Bio-programming toolkit maker Asimov launches with $4.7M from Andreessen Horowitz

Biotech is one of today’s many hot frontiers of technology, but one thing holding it back is that it’s significantly less amenable to traditional computing techniques than other areas. A new startup called Asimov, spun off from research at MIT, is working on bridging the gap between the digital and the biological by creating, essentially, a set of computer-aided biology design tools. It’s a prescient enough idea that it has attracted $4.7 million in seed funding.

The problem that Asimov addresses is this. Say you’re a pharmaceutical company trying to make a tiny biocompatible machine that holds a certain amount of medication and releases it when it senses some other molecule.

In order to do so, you’d have to — well, among about a million other things — design what amounts to a logic gate and signal processor that works at the molecular scale. This is a daunting prospect, as creating molecular machinery is a labor-intensive process often involving creating thousands of variations of a given structure and testing them repeatedly to see which works.

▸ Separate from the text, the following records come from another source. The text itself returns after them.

(** [subscribePaymentActions]: an earlier subscription is cancelled and the
    [forceUpdate] of the current render becomes the subscriber. *)
Definition subscribePaymentActions (r : Render) (st : State) : State :=
  setPaymentSubscriptionRef (Some r) st.

(** The merged stream emits [action] at instant [now]. *)
Definition emit (action : PaymentAction.t) (now : Z) (st : State) : State :=
  match paymentSubscriptionRef st with
  | None => st
  | Some r => if recognized action then forceUpdate r now st else st
  end.

(** *** Runs in which a call's own fetch settles before the next call *)

Definition refreshedOf (isCircleTxns : bool) (now : Z) (s : Settlement)
    (st : State) : State :=
  deliver (length (inflight st)) s
    (forceUpdateOf isCircleTxns (render st) now st).

Definition loadedMoreOf (isCircleTxns : bool) (s : Settlement) (st : State)
  : State :=
  deliver (length (inflight st)) s (fetchMoreOf isCircleTxns (render st) st).

Definition loadedMoreAll (isCircleTxns : bool) (pages : list ListResponse)
    (st : State) : State :=
  foldl (λ st page, loadedMoreOf isCircleTxns (Resolves page) st) st pages.

(** The page a list holds, when it holds one. *)
Definition cached (isCircleTxns : bool) (st : State)
  : option PaginatedTransactions :=
  observableRef isCircleTxns st ≫= Maybe_data.

(** The request a list sends for the page at [off] under filter [f]. *)
Definition pageRequest (isCircleTxns : bool) (f : gmap string string)
    (off : Z) : Request :=
  {| upiCircleTransactions := isCircleTxns;
     requestFilter := if isCircleTxns then circleFilter else f;
     limit := pageSize; req_offset := off |}.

Asimov’s innovation is to allow people to create biological circuitry like the above using familiar tools and techniques. In fact, they’d use the same tools as if they were going to build a similar circuit in silicon and copper.

The technique Asimov’s founders created — MIT’s Alec Nielsen, Raja Srinivas, Chris Voigt and Doug Densmore — translates the logic and structure of a traditional circuit into a DNA strand that can be introduced to an organism and replicated inside it, where it will perform the same type of calculation (XOR, for instance) inside the cell.

Built-in protections prevent errors at the molecular level, such as conformational problems resulting from this or that structure being too close to one another, and as a result, the creators claim the platform can tell you with 90 percent accuracy whether a circuit you’ve designed will work or not.

Some of the technical details can be found at this MIT news release from last year, or in this more recent blog post by Nielsen.

In another post, A16Z general partner Vijay Pande explains what he sees as adequate reason for investment:

With Asimov’s approach, high-accuracy simulation, and circuit building-blocks, we can greatly speed the development of biological circuits — decreasing their cost, and greatly increasing their sophistication and complexity.

We’re still in the “transistor phase” of things, so are not yet at the point where the full complexity of a modern microprocessor can be realized into the circuits of cells. But there are many initial applications where this technology can make major advances — much like how early microprocessors, as simple as they were, became a dramatically enabling technology.

The company says in a press release that the funding will allow them to “quickly scale and partner with customers in diverse areas.”

“We strive for Asimov to be the go-to resource for designing biological computation as biotechnology steadily becomes a fully-fledged engineering discipline,” wrote Nielsen. “I personally hope that this technology one day improves our ability to cure disease, empowers clean and sustainable manufacturing, and helps nourish a growing global population.”

Update: This article originally stated the amount raised was $4.5 million — it’s $4.7 million. Entirely my mistake.